▶ **Work instructions**: The lines from the top of the data down to the line with "ReportWithVotes.downvotes row)." should be repeated exactly, both ends included.

(Saved entries)

(** [selects P l l']: [l'] is [l] with exactly the elements satisfying [P]
    kept, in their order. *)
Inductive selects {A : Type} (P : A → Prop) : list A → list A → Prop :=
  | selects_nil : selects P [] []
  | selects_keep x l l' : P x → selects P l l' → selects P (x :: l) (x :: l')
  | selects_drop x l l' : ¬ P x → selects P l l' → selects P (x :: l) l'.

(** A row [row'] agrees with [row] on every field but [status] and
    [updated_at]. *)
Definition same_but_status (row row' : ReportWithVotes.t) : Prop :=
  ReportWithVotes.id row' = ReportWithVotes.id row
  ∧ ReportWithVotes.user_id row' = ReportWithVotes.user_id row
  ∧ ReportWithVotes.title row' = ReportWithVotes.title row
  ∧ ReportWithVotes.description row' = ReportWithVotes.description row
  ∧ ReportWithVotes.category row' = ReportWithVotes.category row
  ∧ ReportWithVotes.latitude row' = ReportWithVotes.latitude row
  ∧ ReportWithVotes.longitude row' = ReportWithVotes.longitude row
  ∧ ReportWithVotes.location_name row' = ReportWithVotes.location_name row
  ∧ ReportWithVotes.photo_urls row' = ReportWithVotes.photo_urls row
  ∧ ReportWithVotes.eta_days row' = ReportWithVotes.eta_days row
  ∧ ReportWithVotes.created_at row' = ReportWithVotes.created_at row
  ∧ ReportWithVotes.is_anonymous row' = ReportWithVotes.is_anonymous row
  ∧ ReportWithVotes.upvotes row' = ReportWithVotes.upvotes row
  ∧ ReportWithVotes.downvotes row' = ReportWithVotes.downvotes row
  ∧ ReportWithVotes.reporter_name row' = ReportWithVotes.reporter_name row.

(** What a row says about votes: whose row it is and its two counters. *)
Definition votes_of (row : ReportWithVotes.t) : string * nat * nat :=
  (ReportWithVotes.id row, ReportWithVotes.upvotes row,
   ReportWithVotes.downvotes row).

(** What the specification asks of the row of [r]: its id and the two
    counts. *)
Definition expected_votes (I : list Interaction.t) (r : Report.t)
    : string * nat * nat :=
  (Report.id r, count_votes I (Report.id r) upvote,
   count_votes I (Report.id r) downvote).

(** The world after [n] more clock readings and nothing else. *)
Definition advance (n : nat) (w : World) : World :=
  {| dash := dash w; alerts := alerts w; console := console w;
     requests := requests w; time := time w; reads := reads w + n;
     strict_reruns := strict_reruns w |}.

(** What the status mutator may do to one row: a row with another id stays
    as it is; a row with the given id gets the target status and, as
    [updated_at], a clock reading taken from reading number [from] on and
    before reading number [upto], every other field staying as it was. *)
Definition mirrored (reportId : string) (newStatus : ReportStatus)
    (clock : nat → string) (from upto : nat)
    (row row' : ReportWithVotes.t) : Prop :=
  (ReportWithVotes.id row ≠ reportId → row' = row)
  ∧ (ReportWithVotes.id row = reportId →
     ReportWithVotes.status row' = newStatus
     ∧ (∃ k, from ≤ k < upto ∧ ReportWithVotes.updated_at row' = clock k)
     ∧ same_but_status row row').

(** ** What the component shows *)

(** The string a status is at run time (the literals of the [ReportStatus]
    union, as the [switch] statements and the menu items spell them). *)
Definition status_string (s : ReportStatus) : string :=
  match s with
  | reported => "reported"
  | in_progress => "in_progress"
  | resolved => "resolved"
  end.

(** [getStatusColor] of [src/AdminDashboard.tsx], a [switch] on the string
    with a [default] branch. *)
Definition getStatusColor (status : string) : string :=
  if String.eqb status "reported" then "warning"
  else if String.eqb status "in_progress" then "info"
  else if String.eqb status "resolved" then "success"
  else "info".

(** [getStatusBadgeClass] of the plain variant. *)
Definition getStatusBadgeClass (status : string) : string :=
  if String.eqb status "reported" then "badge-warning"
  else if String.eqb status "in_progress" then "badge-primary"
  else if String.eqb status "resolved" then "badge-success"
  else "badge-default".

(** [s.replace(pat, rep)] for a pattern and a replacement of one character:
    the first occurrence is replaced, the rest of the string is kept. *)
Fixpoint replace_first (pat rep : Ascii.ascii) (s : string) : string :=
  match s with
  | EmptyString => EmptyString
  | String c rest =>
      if Ascii.eqb c pat then String rep rest
      else String c (replace_first pat rep rest)
  end.

(** [report.status.replace("_", " ")], the label of the status chip. *)
Definition status_label (status : string) : string :=
  replace_first "_"%char " "%char status.

(** The four stat cards of the plain variant (lines 163-180): the number of
    reports, and the numbers of reports of each status. *)
Record Stats : Type := mkStats {
  total : nat;
  pending : nat;
  progressing : nat;
  done_ : nat
}.

Definition stats (rows : list ReportWithVotes.t) : Stats :=
  {| total := length rows;
     pending :=
       length (filter (λ r, ReportWithVotes.status r = reported) rows);
     progressing :=
       length (filter (λ r, ReportWithVotes.status r = in_progress) rows);
     done_ :=
       length (filter (λ r, ReportWithVotes.status r = resolved) rows) |}.

(** What the component returns: the spinner while [loading]; the error with
    its retry button when [error] is truthy; else the table of the filtered
    reports, with the note "No reports found" when there is none. *)
Inductive View : Type :=
  | Spinner
  | ErrorView (msg : string)
  | TableView (rows : list ReportWithVotes.t) (no_reports_found : bool).

(** The table: [filteredReports.map(..)] and
    [filteredReports.length === 0 && <note>]. *)
Definition table_view (f : StatusFilter) (rows : list ReportWithVotes.t)
    : View :=
  TableView (filteredReports f rows)
    (bool_decide (length (filteredReports f rows) = 0)).

Definition render (d : Dashboard) : View :=
  if loading d then Spinner
  else match error d with
       | Some msg =>
           if String.eqb msg "" then table_view (statusFilter d) (reports d)
           else ErrorView msg
       | None => table_view (statusFilter d) (reports d)
       end.
(** What [count_key] does: it adds one to the first entry whose key equals
    [x], or appends a new entry for [x]. *)
Lemma count_key_cases x c :
  (∃ c1 k n c2,
     c = c1 ++ (k, n) :: c2
     ∧ Forall (λ k', bucket_eqb k' x = false) c1.*1
     ∧ bucket_eqb k x = true
     ∧ count_key x c = c1 ++ (k, S n) :: c2)
  ∨ (Forall (λ k', bucket_eqb k' x = false) c.*1
     ∧ count_key x c = c ++ [(x, 1%nat)]).
Proof.
  induction c as [|[k n] c IH]; [right; by split|]. simpl.
  destruct (bucket_eqb k x) eqn:Hk.
  - left. exists [], k, n, c. by repeat split.
  - destruct IH as [(c1 & k' & n' & c2 & -> & Hc1 & Hk' & ->)|[Hc ->]].
    + left. exists ((k, n) :: c1), k', n', c2. repeat split; [|done].
      by constructor.
    + right. split; [by constructor|done].
Qed.

Lemma count_key_length x c :
  (length c ≤ length (count_key x c) ≤ S (length c))%nat.
Proof.
  destruct (count_key_cases x c)
    as [(c1 & k & n & c2 & -> & _ & _ & ->)|[_ ->]];
    rewrite !length_app; simpl; lia.
Qed.

Lemma Counter_length l :
  (length (Counter l) ≤ length l)%nat ∧ (l ≠ [] → Counter l ≠ []).
Proof.
  induction l as [|x l [IH1 IH2]] using rev_ind; [done|].
  rewrite Counter_snoc, length_app. simpl.
  pose proof (count_key_length x (Counter l)). split; [lia|].
  intros _ Hnil.
  destruct (count_key_cases x (Counter l))
    as [(c1 & k & n & c2 & _ & _ & _ & Heq)|[_ Heq]]; rewrite Heq in Hnil.
  - by destruct c1.
  - by destruct (Counter l).
Qed.

(** On keys that are equal to themselves (no NaN): the counter holds one
    entry for each class of equal keys, with the number of its members. *)
Lemma Counter_spec l :
  Forall (λ k, bucket_eqb k k = true) l →
  (∀ k n, (k, n) ∈ Counter l → n = occurrences k l ∧ k ∈ l)
  ∧ (∀ x, x ∈ l → ∃ k n, (k, n) ∈ Counter l ∧ bucket_eqb k x = true)
  ∧ StronglySorted (λ k k', bucket_eqb k k' = false) (Counter l).*1.
Proof.
  induction l as [|x l IH] using rev_ind.
  - intros _. split; [|split].
    + by intros k n ?%elem_of_nil.
    + by intros x ?%elem_of_nil.
    + constructor.
  - intros [Hl [Hx _]%Forall_cons]%Forall_app.
    destruct (IH Hl) as (Hcount & Hcover & Hdistinct).
    rewrite Counter_snoc.
    destruct (count_key_cases x (Counter l))
      as [(c1 & k & n & c2 & HC & Hc1 & Hk & ->)|[Hc ->]].
    + rewrite HC in Hcount, Hcover, Hdistinct.
      rewrite fmap_app, fmap_cons in *.
      apply StronglySorted_app in Hdistinct as (H12 & Hs1 & Hs2).
      apply StronglySorted_cons in Hs2 as [Hk2' Hs2].
      pose proof Hk2' as Hk2.
      rewrite Forall_forall in Hc1, Hk2.
      split; [|split].
      * intros k' n' Hin. rewrite occurrences_snoc.
        apply elem_of_app in Hin as [Hin|[Hin|Hin]%elem_of_cons].
        -- rewrite (Hc1 k'); [|by apply (list_elem_of_fmap_2 fst _ (k', n'))].
           destruct (Hcount k' n') as [-> ?]; [set_solver|].
           split; [lia|set_solver].
        -- simplify_eq. rewrite Hk.
           destruct (Hcount k n) as [-> ?]; [set_solver|].
           split; [lia|set_solver].
        -- assert (bucket_eqb k' x = false) as ->.
           { rewrite bucket_eqb_sym, <- (bucket_eqb_class k x k' Hk).
             apply Hk2. by apply (list_elem_of_fmap_2 fst _ (k', n')). }
           destruct (Hcount k' n') as [-> ?]; [set_solver|].
           split; [lia|set_solver].
      * intros y [Hy| ->%list_elem_of_singleton]%elem_of_app.
        -- destruct (Hcover y Hy) as (k' & n' & Hin & Heq).
           apply elem_of_app in Hin as [Hin|[Hin|Hin]%elem_of_cons].
           ++ exists k', n'. split; [set_solver|done].
           ++ simplify_eq. exists k, (S n). split; [set_solver|done].
           ++ exists k', n'. split; [set_solver|done].
        -- exists k, (S n). split; [set_solver|done].
      * apply StronglySorted_app. split; [done|]. split; [done|].
        apply StronglySorted_cons. by split.
    + split; [|split].
      * intros k' n' [Hin|Hin%list_elem_of_singleton]%elem_of_app.
        -- rewrite occurrences_snoc. rewrite Forall_forall in Hc.
           rewrite (Hc k'); [|by apply (list_elem_of_fmap_2 fst _ (k', n'))].
           destruct (Hcount k' n' Hin) as [-> ?]. split; [lia|set_solver].
        -- simplify_eq. rewrite occurrences_snoc, Hx.
           split; [|set_solver].
           assert (occurrences x l = 0%nat) as ->; [|done].
           unfold occurrences. rewrite filter_none; [done|].
           apply Forall_forall. intros y Hy.
           destruct (Hcover y Hy) as (k' & n' & Hin & Heq).
           rewrite Forall_forall in Hc.
           rewrite bucket_eqb_sym, <- (bucket_eqb_class k' y x Heq).
           apply Hc. by apply (list_elem_of_fmap_2 fst _ (k', n')).
      * intros y [Hy| ->%list_elem_of_singleton]%elem_of_app.
        -- destruct (Hcover y Hy) as (k' & n' & Hin & Heq).
           exists k', n'. split; [apply elem_of_app; by left|done].
        -- exists x, 1%nat.
           split; [apply elem_of_app; right; apply list_elem_of_here|done].
      * rewrite fmap_app. apply StronglySorted_app. split; [|split; [done|]].
        -- intros k1 k2 Hk1 Hk2%list_elem_of_singleton. subst k2.
           rewrite Forall_forall in Hc. by apply Hc.
        -- repeat constructor.
Qed.

Lemma Counter_total l : sum_list_with snd (Counter l) = length l.
Proof.
  induction l as [|x l IH] using rev_ind; [done|].
  rewrite Counter_snoc, length_app, <- IH. simpl.
  destruct (count_key_cases x (Counter l))
    as [(c1 & k & n & c2 & -> & _ & _ & ->)|[_ ->]];
    rewrite !sum_list_with_app; simpl; lia.
Qed.

Lemma Counter_count_le l k n : (k, n) ∈ Counter l → (n ≤ length l)%nat.
Proof.
  rewrite <- Counter_total. generalize (Counter l). intros c Hin.
  induction c as [|[k' n'] c IH]; [by apply elem_of_nil in Hin|].
  apply elem_of_cons in Hin as [[= <- <-]|Hin]; simpl; [lia|].
  specialize (IH Hin). lia.
Qed.

(** ** More on the risk score *)

Lemma score_before_night_split locations_data :
  score_before_night locations_data
  = (base ← distance_score locations_data;
     coords ← for_each bucket locations_data;
     mret (repeat_rule base (Counter coords))).
Proof.
  unfold score_before_night, distance_score.
  destruct (try_except _ _) as [sorted_data|]; [|done]. cbn [mbind result_bind].
  by destruct (for_fold _ _ _) as [st|].
Qed.

Lemma night_rule_cases before count n :
  night_rule before count n = before ∨ night_rule before count n = before + 20.
Proof. unfold night_rule. destruct (_ && _); auto. Qed.

(** X6. Whenever [calculate_risk_score] returns, the score is the sum of
    the score of the distance rules, of 0 or 15 for repeated visits and of 0
    or 20 for the night. The 15 are never added on fewer than four input
    points and, when no rounded coordinate is NaN, they are added exactly
    when some pair of coordinates rounded to four decimals occurs more than
    three times among all the input points. *)
Theorem repeated_visits_rule locations_data r :
  calculate_risk_score locations_data = Ok r →
  ∃ base coords visits night,
    distance_score locations_data = Ok base
    ∧ for_each bucket locations_data = Ok coords
    ∧ risk_score r = base + visits + night
    ∧ (visits = 0 ∨ visits = 15) ∧ (night = 0 ∨ night = 20)
    ∧ ((length locations_data ≤ 3)%nat → visits = 0)
    ∧ (Forall (λ k, bucket_eqb k k = true) coords →
       (visits = 15 ↔ ∃ k, k ∈ coords ∧ (3 < occurrences k coords)%nat)).
Proof.
  intros (before & Hbefore & Hscore & _)%calculate_risk_score_Ok.
  rewrite score_before_night_split in Hbefore.
  destruct (distance_score locations_data) as [base|]; [|done].
  destruct (for_each bucket locations_data) as [coords|] eqn:Hcoords; [|done].
  injection Hbefore as <-.
  exists base, coords,
    (if existsb (λ kc, (3 <? kc.2)%nat) (Counter coords) then 15 else 0),
    (night_rule (repeat_rule base (Counter coords))
       (Z.of_nat (length (night_points locations_data)))
       (length locations_data)
     - repeat_rule base (Counter coords)).
  split; [done|]. split; [done|].
  split; [rewrite Hscore; unfold repeat_rule; destruct (existsb _ _); lia|].
  split; [destruct (existsb _ _); auto|].
  split; [destruct (night_rule_cases (repeat_rule base (Counter coords))
                      (Z.of_nat (length (night_points locations_data)))
                      (length locations_data)) as [-> | ->]; [left|right]; lia|].
  split.
  - intros Hshort. destruct (existsb _ _) eqn:Hex; [|done].
    apply existsb_exists in Hex as ([k n] & Hin%list_elem_of_In & Hn%Nat.ltb_lt).
    apply Counter_count_le in Hin. apply for_each_length in Hcoords.
    simpl in Hn. lia.
  - intros Hnan. destruct (Counter_spec coords Hnan) as (Hcount & Hcover & _).
    split.
    + destruct (existsb _ _) eqn:Hex; [intros _|done].
      apply existsb_exists in Hex as ([k n] & Hin%list_elem_of_In & Hn%Nat.ltb_lt).
      destruct (Hcount k n Hin) as [-> ?]. by exists k.
    + intros (k & Hk & Hmany).
      destruct (Hcover k Hk) as (k' & n' & Hin & Heq).
      assert (existsb (λ kc, (3 <? kc.2)%nat) (Counter coords) = true) as ->;
        [|done].
      apply existsb_exists. exists (k', n'). split; [by apply list_elem_of_In|].
      apply Nat.ltb_lt. destruct (Hcount k' n' Hin) as [-> _]. simpl.
      unfold occurrences in *.
      by rewrite (List.filter_ext _ _ (λ c, bucket_eqb_class k' k c Heq)).
Qed.

Lemma coordinate_valid_coordinates p :
  coordinate_valid p = true →
  ∃ lat lon, coordinates p = Ok (VFloat lat, VFloat lon).
Proof.
  unfold coordinate_valid, coordinates, getitem, get.
  destruct (p !! "latitude") as [[|lat|]|]; simpl; try done.
  destruct (p !! "longitude") as [[|lon|]|]; simpl; try done.
  by exists lat, lon.
Qed.

Lemma coordinate_valid_bucket p :
  coordinate_valid p = true → ∃ b, bucket p = Ok b.
Proof.
  unfold coordinate_valid, bucket, getitem, get.
  destruct (p !! "latitude") as [[|lat|]|]; simpl; try done.
  destruct (p !! "longitude") as [[|lon|]|]; simpl; try done.
  by eexists.
Qed.

Lemma index_lt {A} (l : list A) i :
  (i < length l)%nat → ∃ a, index l i = Ok a ∧ a ∈ l.
Proof.
  intros [a Ha]%lookup_lt_is_Some_2. exists a. unfold index. rewrite Ha.
  split; [done|]. by eapply list_elem_of_lookup_2.
Qed.

(** The distance loop ends when the distance of every pair it meets is
    defined. *)
Lemma distance_loop_total valid_data st start n :
  (start + n < length valid_data ∨ n = 0)%nat →
  (∀ p q, p ∈ valid_data → q ∈ valid_data →
          ∃ c1 c2 d, coordinates p = Ok c1 ∧ coordinates q = Ok c2
                     ∧ geodesic_km c1 c2 = Ok d) →
  ∃ st', for_fold (distance_step valid_data) st (seq start n) = Ok st'.
Proof.
  intros Hrange Hpairs. revert st start Hrange.
  induction n as [|n IH]; intros st start Hrange; [by eexists|].
  destruct Hrange as [Hrange|]; [|done]. cbn [seq for_fold].
  destruct (index_lt valid_data start) as (a & Ha & Hina); [lia|].
  destruct (index_lt valid_data (start + 1)) as (b & Hb & Hinb); [lia|].
  destruct (Hpairs a b Hina Hinb) as (c1 & c2 & d & Hc1 & Hc2 & Hd).
  assert (∃ st1, distance_step valid_data st start = Ok st1) as [st1 ->].
  { unfold distance_step. rewrite Ha. cbn [mbind result_bind].
    rewrite Hc1. cbn [mbind result_bind]. rewrite Hb. cbn [mbind result_bind].
    rewrite Hc2. cbn [mbind result_bind]. rewrite Hd. by eexists. }
  cbn [mbind result_bind]. apply IH. left. lia.
Qed.

Lemma sorted_data_subset locations_data sorted_data :
  try_except
    (sorted dt_lt datetime_key
       (List.filter (λ loc, truthy (get loc "datetime")) locations_data))
    (λ _, mret locations_data) = Ok sorted_data →
  ∀ p, p ∈ sorted_data → p ∈ locations_data.
Proof.
  unfold try_except.
  destruct (sorted dt_lt datetime_key _) as [sp|] eqn:Hsorted.
  - intros [= <-] p Hp. apply sorted_Ok in Hsorted as [Hperm _].
    rewrite Hperm in Hp.
    by apply list_elem_of_In, filter_In in Hp as [?%list_elem_of_In _].
  - by intros [= <-].
Qed.

Lemma distance_score_total locations_data :
  (∀ p q, p ∈ locations_data → q ∈ locations_data →
          ∃ c1 c2 d, coordinates p = Ok c1 ∧ coordinates q = Ok c2
                     ∧ geodesic_km c1 c2 = Ok d) →
  ∃ base, distance_score locations_data = Ok base.
Proof.
  intros Hpairs. unfold distance_score.
  destruct (try_except _ _) as [sorted_data|] eqn:Hsd; cycle 1.
  { unfold try_except in Hsd. by destruct (sorted dt_lt datetime_key _). }
  cbn [mbind result_bind].
  destruct (distance_loop_total (List.filter has_coordinates sorted_data)
              (0%float, 0%float) 0
              (length (List.filter has_coordinates sorted_data) - 1))
    as [st ->]; [lia| |by eexists].
  intros p q Hp Hq. apply Hpairs; eapply sorted_data_subset; try done.
  - by apply list_elem_of_In, filter_In in Hp as [?%list_elem_of_In _].
  - by apply list_elem_of_In, filter_In in Hq as [?%list_elem_of_In _].
Qed.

▶ **Answer box**:
(** [selects P l l']: [l'] is [l] with exactly the elements satisfying [P]
    kept, in their order. *)
Inductive selects {A : Type} (P : A → Prop) : list A → list A → Prop :=
  | selects_nil : selects P [] []
  | selects_keep x l l' : P x → selects P l l' → selects P (x :: l) (x :: l')
  | selects_drop x l l' : ¬ P x → selects P l l' → selects P (x :: l) l'.

(** A row [row'] agrees with [row] on every field but [status] and
    [updated_at]. *)
Definition same_but_status (row row' : ReportWithVotes.t) : Prop :=
  ReportWithVotes.id row' = ReportWithVotes.id row
  ∧ ReportWithVotes.user_id row' = ReportWithVotes.user_id row
  ∧ ReportWithVotes.title row' = ReportWithVotes.title row
  ∧ ReportWithVotes.description row' = ReportWithVotes.description row
  ∧ ReportWithVotes.category row' = ReportWithVotes.category row
  ∧ ReportWithVotes.latitude row' = ReportWithVotes.latitude row
  ∧ ReportWithVotes.longitude row' = ReportWithVotes.longitude row
  ∧ ReportWithVotes.location_name row' = ReportWithVotes.location_name row
  ∧ ReportWithVotes.photo_urls row' = ReportWithVotes.photo_urls row
  ∧ ReportWithVotes.eta_days row' = ReportWithVotes.eta_days row
  ∧ ReportWithVotes.created_at row' = ReportWithVotes.created_at row
  ∧ ReportWithVotes.is_anonymous row' = ReportWithVotes.is_anonymous row
  ∧ ReportWithVotes.upvotes row' = ReportWithVotes.upvotes row
  ∧ ReportWithVotes.downvotes row' = ReportWithVotes.downvotes row
  ∧ ReportWithVotes.reporter_name row' = ReportWithVotes.reporter_name row.

(** What a row says about votes: whose row it is and its two counters. *)
Definition votes_of (row : ReportWithVotes.t) : string * nat * nat :=
  (ReportWithVotes.id row, ReportWithVotes.upvotes row,
   ReportWithVotes.downvotes row).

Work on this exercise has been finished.